In late August 2017, reports began to circulate about a cholera outbreak in an internally displaced persons camp in Maiduguri, the capital of Borno State. Cholera, a diarrheal disease caused by ingesting contaminated food and water, can kill children and adults within hours if left untreated. Post-conflict areas where water, sanitation and hygiene facilities have been disrupted or destroyed are at high risk of cholera outbreaks.
Within two weeks, cholera had spread 80 kilometers down the road to Dikwa, which is one of FHI 360’s main locations for our Integrated Humanitarian Assistance to Northeast Nigeria project. Because of our existing work with the Dikwa General Hospital and a strong relationship with the Borno State Ministry of Health, FHI 360 was well positioned to lead a quick response. We were able to immediately identify, locate and transport essential resources.
This is a synopsis of the timeline:
- On September 2, the first cholera patients arrived at Dikwa General Hospital.
- Within a day, our staff in Maiduguri obtained 80 cholera beds and other supplies the Dikwa hospital would need, including chlorine, cholera kits containing oral rehydration solution (one of the primary forms of treatment), personal protective equipment, rapid test kits, syringes and intravenous fluids.

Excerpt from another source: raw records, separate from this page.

(* ===== verification/Subdevice.v ===== *)
(** * Subdevice: the interface of the trickbox's sub-devices
    (src/sysmod/trickbox/subdevice.h)

    A sub-device is a device with two virtual methods, [write] and [read_dev].
    The trickbox offers every access to every sub-device, so what matters to it
    is which addresses a sub-device reacts to: the laws of the class.  The
    events are all that the sub-devices send, call or report.

    [None] is undefined behaviour, an uncaught exception or a loop that does
    not end. *)

From S2P Require Import Prelude Bytes Device Axi.

(** The AXI master a transaction goes to: the IOMMU's translation requests or
    the master at a topology location. *)
Inductive tb_port := PortIommu | PortMst (loc : Z).

Inductive tb_event :=
| TbA (p : tb_port) (a : a_t)                (* axi::a_t *)
| TbW (p : tb_port) (w : w_beat)             (* axi::w_t *)
| TbPoke (addr size data : Z)                (* whisperPokeMemRPC, hart 0, memory *)
| TbMsi (intr_num packed_data : Z)           (* directed_msi_request_t *)
| TbNmiOff (hart : Z)                        (* uint8_t 0 to INTERRUPTS of the hart *)
| TbMtiOff (hart : Z)                        (* uint16_t 0 to INTERRUPTS of the hart *)
| TbDebugReq (hart : Z) (set : bool)         (* debug_req_vld::request_t *)
| TbMemWrite (addr byte : Z)                 (* uc_helper_write_t of one byte *)
| TbMemRead (addr len : Z)                   (* uc_helper_read_req_t *)
| TbFailAddr (v : Z)                         (* eam::set_tb_fail_addr *)
| TbFailCnt (v : Z)
| TbFailEn (v : bool)
| TbDmi (hart upper lower : Z)               (* debugger::dmi_data_t *)
| TbResetLog                                 (* a line of reset_state.txt *)
| TbPcieWrite (addr offset : Z) (len : nat) (data : list Z) (* post_si_pcietc_helper_write_rpc *)
| TbPcieRead (addr offset : Z) (len : nat)
| TbError.                                   (* cvm::log(cvm::ERROR, ...) *)

#[export] Instance tb_port_eq_dec : EqDecision tb_port.
Proof. solve_decision. Defined.

Class Subdevice (S : Type) := {
  sd_hit : S → Z → bool;                     (* the addresses it reacts to *)
  sd_write : Z → nat → list Z → S → option (S * list tb_event);
  sd_read : Z → nat → list Z → S → option (S * list Z * list tb_event)
}.

Class SubdeviceLaws (S : Type) `{Subdevice S} : Prop := {
  sd_write_miss addr len data s : sd_hit s addr = false → sd_write addr len data s = Some (s, []);
  sd_read_miss addr len data s : sd_hit s addr = false → sd_read addr len data s = Some (s, data, [])
}.

(** A sequence of bus writes, with their data. *)
Fixpoint sd_writes {S} `{Subdevice S} (ws : list (Z * list Z)) (s : S) : option (S * list tb_event) :=
  match ws with
  | [] => Some (s, [])
  | (addr, data) :: ws =>
      match sd_write addr (length data) data s with
      | Some (s, es) => match sd_writes ws s with Some (s, es') => Some (s, es ++ es') | None => None end
      | None => None
      end
  end.

(** A relation between the state and what follows from the events, kept by
    every write, is kept by the sequence. *)
Lemma sd_writes_rel {S T} `{Subdevice S} (P : S → T → Prop) (f : T → tb_event → T) ws s t s' es :
  (∀ addr data s t s' es, P s t → sd_write addr (length data) data s = Some (s', es) → P s' (foldl f t es)) →
  P s t → sd_writes ws s = Some (s', es) → P s' (foldl f t es).
Proof.
  intros Hstep. revert s t es. induction ws as [|[addr data] ws IH]; intros s t es HP; cbn.
  { by intros [= <- <-]. }
  destruct (sd_write addr _ data s) as [[s1 e1]|] eqn:E1; [|done].
  destruct (sd_writes ws s1) as [[s2 e2]|] eqn:E2; [|done]. intros [= <- <-]. rewrite foldl_app.
  apply (IH s1 _ e2); [|done]. by eapply Hstep.
Qed.

(** ** Pokes of the reference simulator *)

Section pokes.
(** What the client's RPC returns and its [valid] output, and
    FLAGS_whisper_client_check. *)
Context (poke : Z → Z → Z → bool * bool) (client_check : bool).

Definition poke_fails (addr size data : Z) : bool :=
  let '(ret, valid) := poke addr size data in (negb ret || negb valid) && client_check.

(** Some callers ignore [valid]. *)
Definition poke_refused (addr size data : Z) : bool := negb (poke addr size data).1 && client_check.

(** Bytes [i .. i + n - 1] of [data_vec] at [addr + i ..], one by one; [true]
    when all succeed. *)
Fixpoint poke_vec (addr : Z) (i n : nat) (data_vec : list Z) : option (list tb_event * bool) :=
  match n with
  | O => Some ([], true)
  | S n =>
      b ← data_vec !! i;
      let e := TbPoke (u64 (addr + Z.of_nat i)) 1 b in
      if poke_fails (u64 (addr + Z.of_nat i)) 1 b then Some ([e; TbError], false)
      else match poke_vec addr (S i) n data_vec with Some (es, ok) => Some (e :: es, ok) | None => None end
  end.

Lemma poke_vec_all addr i n data :
  (∀ a n d, poke_fails a n d = false) → (i + n ≤ length data)%nat →
  poke_vec addr i n data =
    Some ((λ j, TbPoke (u64 (addr + Z.of_nat j)) 1 (at_z data j)) <$> seq i n, true).
Proof.
  intros Hpoke. revert i. induction n as [|n IH]; intros i Hi; [done|]. cbn.
  destruct (lookup_lt_is_Some_2 data i) as [b Hb]; [lia|]. rewrite Hb. cbn. rewrite Hpoke, IH by lia.
  by rewrite (at_z_Some _ _ _ Hb).
Qed.
End pokes.

(** ** AXI attributes shared by the masters of the trickbox *)

(** [log2] of an integer, converted back; zero has none. *)
Definition log2_size (n : Z) : option Z := if n =? 0 then None else Some (Z.log2 n).

Lemma log2_size_pos n : 1 ≤ n → log2_size n = Some (Z.log2 n).
Proof. intros. unfold log2_size. destruct (Z.eqb_spec n 0); [lia|done]. Qed.

Definition allow_decerr (addr size : Z) : bool :=
  negb (addr &&& 0x3 =? 0) || (size =? 0) || (size =? 1) || ((addr &&& 0x7 =? 4) && (3 <=? size)).

(** [PROT] from bit 55 of the address. *)
Definition prot_of (addr : Z) : Z := if Z.testbit addr 55 then 0 else 2.

Definition poke_ok : Z → Z → Z → bool * bool := λ _ _ _, (true, true).

(** ** Coroutines *)

(** The coroutines that waited for a message go on, in the order in which they
    began to wait. *)
Definition run_tasks {S T} (k : T → S → option (S * list tb_event)) (ts : list T) (s : S) : option (S * list tb_event) :=
  foldl (λ acc t, '(s, es) ← acc; '(s, es') ← k t s; Some (s, es ++ es')) (Some (s, [])) ts.

Lemma run_tasks_one {S T} (k : T → S → option (S * list tb_event)) t s : run_tasks k [t] s = k t s.
Proof. cbn. by destruct (k t s) as [[]|]. Qed.

(** An invariant of the tasks is one of the run. *)
Lemma run_tasks_inv {S T} (P : S → Prop) (Q : T → Prop) k (ts : list T) s :
  (∀ t s, P s → Q t → from_option (λ r : S * list tb_event, P r.1) True (k t s)) → P s → Forall Q ts →
  from_option (λ r : S * list tb_event, P r.1) True (run_tasks k ts s).
Proof.
  intros Hk Hs Hts. unfold run_tasks.
  assert (from_option (λ r : S * list tb_event, P r.1) True (Some (s, @nil tb_event))) as H0 by done.
  revert H0. generalize (Some (s, @nil tb_event)).
  induction Hts as [|t ts Ht Hts IH]; intros [[s1 es]|] H1; cbn; [exact H1|exact I| |].
  - apply IH. cbn in H1. pose proof (Hk t s1 H1 Ht) as H2. by destruct (k t s1) as [[]|].
  - by apply IH.
Qed.

(** Splitting off the waiter that began last. *)
Lemma filter_last {T} (p : T → bool) ts t :
  Forall (λ t, p t = false) ts → p t = true → base.filter (λ t, p t = true) (ts ++ [t]) = [t].
Proof.
  intros Hts Ht. rewrite filter_app, filter_cons_True by done. rewrite filter_nil.
  induction Hts as [|t' ts H' Hts IH]; [done|]. rewrite filter_cons_False; [done|congruence].
Qed.

Lemma filter_rest {T} (p : T → bool) ts t :
  Forall (λ t, p t = false) ts → p t = true → base.filter (λ t, p t = false) (ts ++ [t]) = ts.
Proof.
  intros Hts Ht. rewrite filter_app, filter_cons_False, filter_nil, app_nil_r by congruence.
  induction Hts as [|t' ts H' Hts IH]; [done|]. rewrite filter_cons_True by done. by rewrite IH.
Qed.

- By that afternoon, we secured an escort to transport these critical supplies to the hospital.
- Four days later, a cholera treatment center had been established and was ready for patients.
During the first two weeks of the outbreak, the FHI 360 medical team saw 50 patients a day and admitted more than half of them for treatment. To date, our medical staff have consulted on 960 suspected cholera cases and witnessed 13 deaths. Because of this rapid response, Dikwa General Hospital has not had any new cholera cases since October 12.

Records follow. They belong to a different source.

(* ===== verification/IoCoh.v ===== *)
(** * IoCoh: the trickbox's I/O-coherency helper
    (src/sysmod/trickbox/io_coh_helper.{h,cpp})

    Software programs single writes, single reads or a list of transactions
    (a "burst"), which the helper drives as an AXI master.  Each is a coroutine:
    it runs up to its wait when it is forked and goes on when the response with
    its id arrives on the channel of its master.  Local variables of a
    suspended coroutine are in its [ioc_task]; everything else is shared. *)

From S2P Require Import Prelude Bytes Device Axi AddressMap Subdevice.

Record axi_txns := Axi_txns { tx_a_addr : Z; tx_a_size : Z; tx_r0_w1 : bool; tx_wdata : list Z }.

(** A suspended coroutine: the master and id it waits for and its locals. *)
Inductive ioc_task :=
| IocWrite (loc id addr : Z) (data_vec : list Z) (err_ok : bool) (* blocking_write *)
| IocRead (loc id : Z)                                           (* blocking_read *)
| IocBurstR (loc id : Z) (i : nat)                               (* blocking_burst_thread, read [i] *)
| IocBurstW (loc id : Z) (i : nat) (data_vec : list Z) (err_ok : bool).
Lemma parse_csv_ok ms (s : dbg R) :
  dc_random c = false → dc_rand_core c = false → dc_num_harts c ≠ 0 → db_queues s = queues_off → Forall csv_ok ms →
  dc_fs c (dc_input c) = Some (text_of (csv_line <$> ms)) →
  ∃ s', parse_dmi_from_csv c s = Some (s', []) ∧ db_q s' = db_q s ++ (csv_req <$> ms) ∧ db_parsed s' = true ∧
    db_cmd_rcv s' = db_cmd_rcv s ∧ db_rand_trigger s' = db_rand_trigger s ∧ db_timer s' = db_timer s ∧
    db_pending s' = db_pending s.
Proof.
  intros Hr Hc Hn Hq Hms Hfs. unfold parse_dmi_from_csv. rewrite Hr. cbn [mbind option_bind]. rewrite Hfs.
  set (s0 := s <| db_names ::= _ |>). destruct (note_ndm_q (dc_input c) s0) as (E1 & E2 & E3 & E4 & E5 & E6).
  set (s1 := note_ndm c _ s0) in *. clearbody s1. unfold rng_mod. destruct (rng_draw (db_rng s1)) as [x r].
  rewrite (proj2 (Z.eqb_neq _ _) Hn). cbn [mbind option_bind]. rewrite csv_rows_text by done.
  match goal with |- context [parse_rows c _ ?t] => destruct (parse_rows_ok ms t) as (s2 & -> & ->) end; [done|exact (eq_trans E2 Hq)|done|].
  cbn [mbind option_bind]. eexists. split; [reflexivity|]. cbn. by rewrite E1, E3, E4, E5, E6.
Qed.

End debugger_lemmas.

(** ** Checkpoints and triggers in random mode *)

Section debugger_random.
Context {R : Type} `{!Rng R}.
Context (id : device_id) (c : dbg_cfg).

(** Requests a parser produces: an operation without number has no address. *)
Definition req_wf (r : dmi_req_t) : Prop :=
  dq_op r ∈ [0; 1; 2; 3; 4] ∧ (dq_op r = 0 ∨ dq_op r = 4 → dq_addr r = 0) ∧ 0 ≤ dq_func_bits r ≤ 7.

(** What parsing leaves alone. *)
Definition dbg_frame (s s' : dbg R) : Prop :=
  db_pending s' = db_pending s ∧ db_rand_trigger s' = db_rand_trigger s ∧ db_cmd_rcv s' = db_cmd_rcv s ∧
  db_executing s' = db_executing s ∧ db_parsing s' = db_parsing s.

(** Requests appended to the queue, errors at most. *)
Definition appends (s : dbg R) (o : option (dbg R * list tb_event)) : Prop :=
  ∀ s' es, o = Some (s', es) →
    dbg_frame s s' ∧ Forall (λ e, e = TbError) es ∧ ∃ l, db_q s' = db_q s ++ l ∧ Forall req_wf l.

Lemma appends_none s s' es : dbg_frame s s' → db_q s' = db_q s → Forall (λ e, e = TbError) es → appends s (Some (s', es)).
Proof. intros Hf Hq He ? ? [= <- <-]. split_and!; try apply Hf; [done|]. exists []. by rewrite app_nil_r. Qed.
Lemma appends_push s r es : req_wf r → Forall (λ e, e = TbError) es → appends s (Some (push_req r s, es)).
Proof. intros Hr He ? ? [= <- <-]. split_and!; try done. exists [r]. split; [done|by constructor]. Qed.

Lemma func_bits_range q : 0 ≤ func_bits q ≤ 7.
Proof. unfold func_bits. repeat case_match; lia. Qed.

Lemma row_number_events row i v es ok : row_number row i = Some (v, es, ok) → Forall (λ e, e = TbError) es.
Proof.
  unfold row_number. destruct (row !! i); [|done]. cbn [mbind option_bind].
  destruct (stoul16 _); intros [= <- <- <-]; by repeat constructor.
Qed.

Lemma parse_request_appends instr row op s : op ∈ [1; 2; 3; 4] → appends s (parse_request c instr row op s).
Proof.
  intros Hop. unfold parse_request. pose proof (func_bits_range (db_queues s)) as Hf.
  destruct ((op =? 1) || (op =? 2)) eqn:E12.
  - destruct (row_number row 1) as [[[a e1] ok1]|] eqn:E1; [|done]. apply row_number_events in E1. cbn [mbind option_bind].
    assert (req_wf (Dmi_req (func_bits (db_queues s)) a op 0)) as Hw.
    { split_and!; cbn; [set_solver|lia|lia|lia]. }
    destruct (op =? 2); [|by apply appends_push; [|rewrite app_nil_r]].
    destruct (row_number row 2) as [[[d e2] ok2]|] eqn:E2; [|done]. apply row_number_events in E2. cbn [mbind option_bind].
    apply appends_push; [exact Hw|by apply Forall_app].
  - destruct ((op =? 4) && _) eqn:E4.
    + unfold rng_mod. destruct (rng_draw (db_rng s)) as [x r]. cbn -[at_z csr_addresses push_req].
      intros ? ? [= <- <-]. split_and!; try done. eexists [_]. split; [reflexivity|]. constructor; [|done].
      split_and!; cbn; [set_solver|lia|lia|lia].
    + apply appends_push; [|done]. split_and!; cbn; [set_solver|done|lia|lia].
Qed.

Lemma parse_row_appends row s : appends s (parse_row c row s).
Proof.
  unfold parse_row. destruct (row !! 0%nat) as [w|]; [|done]. cbn [mbind option_bind]. cbv zeta.
  set (instr := map_string _ _). set (kind := String.substring 0 2 instr).
  destruct (String.eqb kind "rd"); [apply parse_request_appends; set_solver|].
  destruct (String.eqb kind "wr"); [apply parse_request_appends; set_solver|].
  destruct (String.eqb kind "//"); [by apply appends_none|].
  destruct (String.eqb kind "cp"); [apply parse_request_appends; set_solver|].
  destruct (String.eqb kind "cs"); [apply parse_request_appends; set_solver|].
  destruct (String.eqb kind "sd"); [by apply appends_none|].
  destruct (String.eqb kind "st"); [|apply appends_none; [done..|by repeat constructor]].
  destruct (String.eqb instr _); [|by apply appends_none].
  destruct (row !! 1%nat) as [n|]; [|done]. cbn [mbind option_bind]. destruct (stoul16 n); [|done..].
  apply appends_push; [|done]. split_and!; cbn; [set_solver|done|lia|lia].
Qed.

Lemma parse_rows_appends rows s : appends s (parse_rows c rows s).
Proof.
  revert s. induction rows as [|row rows IH]; intros s; [by apply appends_none|]. cbn [parse_rows].
  pose proof (parse_row_appends row s) as H1. destruct (parse_row c row s) as [[s1 e1]|]; [|done].
  destruct (H1 s1 e1 eq_refl) as (Hf1 & He1 & l1 & Hq1 & Hl1).
  specialize (IH s1). destruct (parse_rows c rows s1) as [[s2 e2]|]; [|done].
  destruct (IH s2 e2 eq_refl) as (Hf2 & He2 & l2 & Hq2 & Hl2). intros ? ? [= <- <-].
  split; [unfold dbg_frame in *; intuition congruence|]. split; [by apply Forall_app|].
  exists (l1 ++ l2). split; [by rewrite Hq2, Hq1, app_assoc|by apply Forall_app].
Qed.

While FHI 360’s medical staff worked to save the lives of infected patients, our field teams concentrated on containing the outbreak in communities outside the hospital. Containing a cholera outbreak involves pinpointing and addressing the source of contamination, promoting hygiene awareness and providing a safe water supply and access to sanitation and disinfection activities.
Bulabulin, a small town that hosts two large camps for internally displaced persons, was identified by FHI 360 and confirmed by the World Health Organization as ground zero, where the first cases and most of the subsequent cases originated. To begin investigating the outbreak, FHI 360 staff met with the town’s lawan, a high-level traditional leader. “Yes, I have heard about people being taken to the hospital with signs of cholera,” he said. He led our staff to an area near the houses where the first cholera patients lived, indicating a group of latrines that had no roofs or doors and were overflowing. Staff immediately recognized that these latrines could be the source of the outbreak.
Although FHI 360 staff had not worked in Bulabulin before the outbreak, they understood they had to expand their geographic focus to end the outbreak. “We knew we had to work together to ensure that all areas received attention,” said Simon Waba, FHI 360’s environmental health officer. “We knew concentrating our resources here [in Bulabulin] could help contain it.”
We engaged a drainage service to remove the waste from the latrines. We also deployed 64 water, sanitation and hygiene (WASH) promotion volunteers from the camps to conduct a range of complementary activities. These volunteers chlorinated water sources, cleaned and disinfected latrines and homes, and made house-to-house visits to promote hygiene.
“FHI 360’s streamlined response was recognized by the World Health Organization and the Borno State Ministry of Health as instrumental in curbing the cholera outbreak in Dikwa,” said Piet deVries, FHI 360’s Technical Director for Crisis Response. “And thanks to the support of the U.S. Agency for International Development’s Office of U.S. Foreign Disaster Assistance, our field teams continue to work with displaced persons in northeast Nigeria with cholera prevention, care and treatment and preparedness measures.”